On August 12, 2014, the Ninth Circuit, in Sierra Club v. EPA, vacated US EPA’s decision to issue a Prevention of Significant Deterioration (PSD) permit to construct a power plant under outdated – and less stringent – air quality standards in place when the permit application was submitted.  The Court held that the Clean Air Act (CAA) unambiguously requires the applicant to demonstrate that its construction project complies with regulations in effect when US EPA issues the permit, “even if [EPA] unreasonably delays taking action on a permit.”  And, because Congress has directly spoken on this issue, US EPA cannot waive this requirement. 

Avenal Power Center LLC applied in 2008 for a PSD permit to build and operate a 600 megawatt natural gas-fired power plant.  US EPA failed to comply with the CAA’s one-year limit to issue a permit decision.  After the deadline passed but before making a final decision, US EPA adopted more stringent applicable national ambient air quality standards (NAAQS) and best available control technology (BACT) requirements.  Avenal Power filed suit and sought to compel US EPA to issue the permit under the standards in effect when it submitted its application.  The Agency, still not having yet issued a final decision on the application, initially opposed Avenal Power’s petition, arguing that even though it missed the deadline, the CAA expressly requires any newly constructed facility to meet BACT and NAAQS standards in effect at the time the permit is issued.  But, US EPA subsequently backpedaled, granting Avenal Power’s permit under the expired regulations. 

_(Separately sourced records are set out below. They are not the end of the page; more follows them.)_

(** Entries as [push] builds them, from lines of 64 bits and C strings, that fit a
    region of [S] bytes. *)
Record entry_ok (e : entry) : Prop := {
  eo_files : length (ss_of (filenames e)) = length (ls_of (lines e));
  eo_names : length (ss_of (names e)) = length (ls_of (lines e));
  eo_lines : Forall (fun v => - 2 ^ 63 <= v < 2 ^ 63) (ls_of (lines e));
  eo_fstrs : Forall (Forall (fun b => b <> 0)) (ss_of (filenames e));
  eo_nstrs : Forall (Forall (fun b => b <> 0)) (ss_of (names e)) }.

Lemma image_zlen e : zlen (image e) =
  56 + 8 * zlen (ls_of (lines e)) + zlen (strs (ss_of (filenames e)))
  + zlen (strs (ss_of (names e))) + 8 * zlen (values e).
Proof.
  unfold image. rewrite !zlen_app, !words_zlen. change (zlen (header e)) with 7. lia.
Qed.

Lemma image_pos e : 56 <= zlen (image e).
Proof.
  rewrite image_zlen. pose proof (zlen_nonneg (ls_of (lines e))).
  pose proof (zlen_nonneg (strs (ss_of (filenames e)))). pose proof (zlen_nonneg (strs (ss_of (names e)))).
  pose proof (zlen_nonneg (values e)). lia.
Qed.

Lemma buffer_bytes {V B} `{BufferOps V B} enc (co : B -> list V) `{!BufferLaws V B enc co} b :
  take (Z.to_nat (b_serializedSize b)) (b_data b) = concat (map enc (co b)) /\
  b_serializedSize b = zlen (concat (map enc (co b))).
Proof.
  split; [apply b_data_contents |]. rewrite <-b_data_contents.
  pose proof (b_serializedSize_data (enc := enc) (contents := co) b) as Hb.
  unfold zlen in *. rewrite length_take. lia.
Qed.

Lemma sizes e : b_serializedSize (lines e) = 8 * zlen (ls_of (lines e)) /\
  b_serializedSize (filenames e) = zlen (strs (ss_of (filenames e))) /\
  b_serializedSize (names e) = zlen (strs (ss_of (names e))) /\
  get_size e = zlen (ls_of (lines e)).
Proof.
  split; [| split; [| split]].
  - rewrite (proj2 (buffer_bytes enc_word ls_of (lines e))). apply words_zlen.
  - apply (proj2 (buffer_bytes enc_str ss_of (filenames e))).
  - apply (proj2 (buffer_bytes enc_str ss_of (names e))).
  - apply (b_size_contents (enc := enc_word)).
Qed.

Lemma serializedSize_image e : zlen (image e) < 2 ^ 64 -> serializedSize e = zlen (image e).
Proof.
  intros Hz. pose proof (image_pos e). unfold serializedSize. destruct (sizes e) as (-> & -> & -> & _).
  rewrite image_zlen in *. unfold sizeof_size_t. rewrite wrap_small by lia. lia.
Qed.

(** *** Writing *)

Lemma with_mem_app p d1 d2 st :
  with_mem (ring_put S (p + zlen d1) d2) (with_mem (ring_put S p d1) st) =
  with_mem (ring_put S p (d1 ++ d2)) st.
Proof. unfold with_mem. simpl. by rewrite ring_put_app. Qed.

(** One copy of [serialize], after the bytes [d1]. *)
Lemma run_copy {A} p d1 d2 q k (f : Z -> rbM A) u st :
  0 <= p -> q = p + zlen d1 -> k = zlen d2 -> q + k <= S * 2 ->
  run RH (r <- (memcpy q d2 ;; Ret (q + k)) ;; f r) (u, with_mem (ring_put S p d1) st) =
  run RH (f (q + k)) (u, with_mem (ring_put S p (d1 ++ d2)) st).
Proof.
  intros Hp -> -> Hd. pose proof (zlen_nonneg d1). rewrite !run_bind, run_memcpy by lia. cbn [obind run].
  by rewrite with_mem_app.
Qed.

Lemma run_serialize e p u st : 0 <= p -> p + zlen (image e) <= S * 2 -> zlen (image e) < 2 ^ 64 ->
  run RH (serialize e p) (u, st) = Done tt (u, with_mem (ring_put S p (image e)) st).
Proof.
  intros Hp Hd Hz. pose proof (image_pos e) as Hpos. unfold serialize. rewrite (serializedSize_image e Hz).
  unfold serialize_word, serialize_buffer, serialize_vector.
  destruct (buffer_bytes enc_word ls_of (lines e)) as [-> _].
  destruct (buffer_bytes enc_str ss_of (filenames e)) as [-> _].
  destruct (buffer_bytes enc_str ss_of (names e)) as [-> _].
  fold (strs (ss_of (filenames e))) (strs (ss_of (names e))).
  destruct (sizes e) as (-> & -> & -> & ->).
  rewrite image_zlen in *.
  pose proof (zlen_nonneg (ls_of (lines e))). pose proof (zlen_nonneg (strs (ss_of (filenames e)))).
  pose proof (zlen_nonneg (strs (ss_of (names e)))). pose proof (zlen_nonneg (values e)).
  assert (st = with_mem (ring_put S p []) st) as Hst by (by destruct st).
  rewrite Hst at 1. change sizeof_size_t with 8. rewrite !(wrap_small 64) by lia.
  repeat (rewrite (run_copy p) by (rewrite ?zlen_app, ?enc_word_zlen, ?words_zlen, ?zlen_nil; lia)).
  cbn [run]. f_equal. f_equal. f_equal. f_equal. unfold image, header. cbn [map concat].
  rewrite <-!app_assoc. repeat f_equal; lia.
Qed.
(** *** Reading *)

Definition deliver (es : list (list Z * list Z * Z)) st : ring :=
  MkRing (mem st) (read_pos st) (write_pos st) (delivered st ++ es).

Lemma bytes_from_words m p ws i w : bytes_from S m p (concat (map enc_word ws)) -> znth ws i = Some w ->
  bytes_from S m (p + i * 8) (enc_word w).
Proof.
  revert p i. induction ws as [| w0 ws IH]; intros p i Hb Hi; [by apply znth_range in Hi; unfold zlen in Hi; simpl in Hi; lia |].
  cbn [map concat] in Hb. apply bytes_from_app in Hb as [H1 H2]. rewrite enc_word_zlen in H2.
  rewrite znth_cons in Hi. destruct (i =? 0) eqn:E; zbool.
  - subst i. injection Hi as ->. by rewrite Z.mul_0_l, Z.add_0_r.
  - replace (p + i * 8) with (p + 8 + (i - 1) * 8) by lia. by apply IH.
Qed.

Lemma run_values p vs u st : bytes_from S (mem st) p (concat (map enc_word vs)) ->
  0 <= p -> p + 8 * zlen vs <= S * 2 -> forall n i, 0 <= i -> i + Z.of_nat n = zlen vs ->
  run RH (for_range i n (fun i => read_word (p + i * 8) ;; Ret tt)) (u, st) = Done tt (u, st).
Proof.
  intros Hb Hp Hd n. induction n as [| n IH]; intros i Hi Hn; [done |].
  cbn [for_range]. destruct (znth vs i) as [v |] eqn:Hv.
  2: { destruct (Nat.lt_irrefl 0). unfold znth in Hv. rewrite (proj2 (Z.leb_le 0 i)) in Hv by lia.
       apply lookup_ge_None in Hv. unfold zlen in *. lia. }
  rewrite !run_bind, (run_read_word S _ v) by (lia || by eapply bytes_from_words).
  cbn. apply IH; lia.
Qed.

The Sierra Club, the Center for Biological Diversity, Greenaction for Health and Environmental Judgment, and El Pueblo para el Aire y Agua Limpio appealed US EPA’s decision, arguing that the Agency must enforce the regulations in effect when the permit was issued.  US EPA responded that ambiguity exists between the applicable CAA provisions requiring it to (1) enforce current NAAQS and BACT requirements and (2) act on applications within one year.  Thus, US EPA argued it had the right to apply its inherent grandfathering authority to reach a decision fair to Avenal Power who was penalized for US EPA’s delay. 

The Ninth Circuit found the CAA unambiguously required Avenal Power to demonstrate that its construction project complied with the regulations in effect at the time the permit was issued.  The Court also found the CAA expressly addressed the consequences of US EPA’s delay to take action on a permit:  “[A]ny person may commence a civil action on his own behalf … against the Administrator where there is alleged a failure of the Administrator to perform any act or duty under this chapter which is not discretionary with the Administrator.”  42 USC §7604(a)(2).  Because Congress had directly spoken on the issue, US EPA could not grandfather the permitting requirements.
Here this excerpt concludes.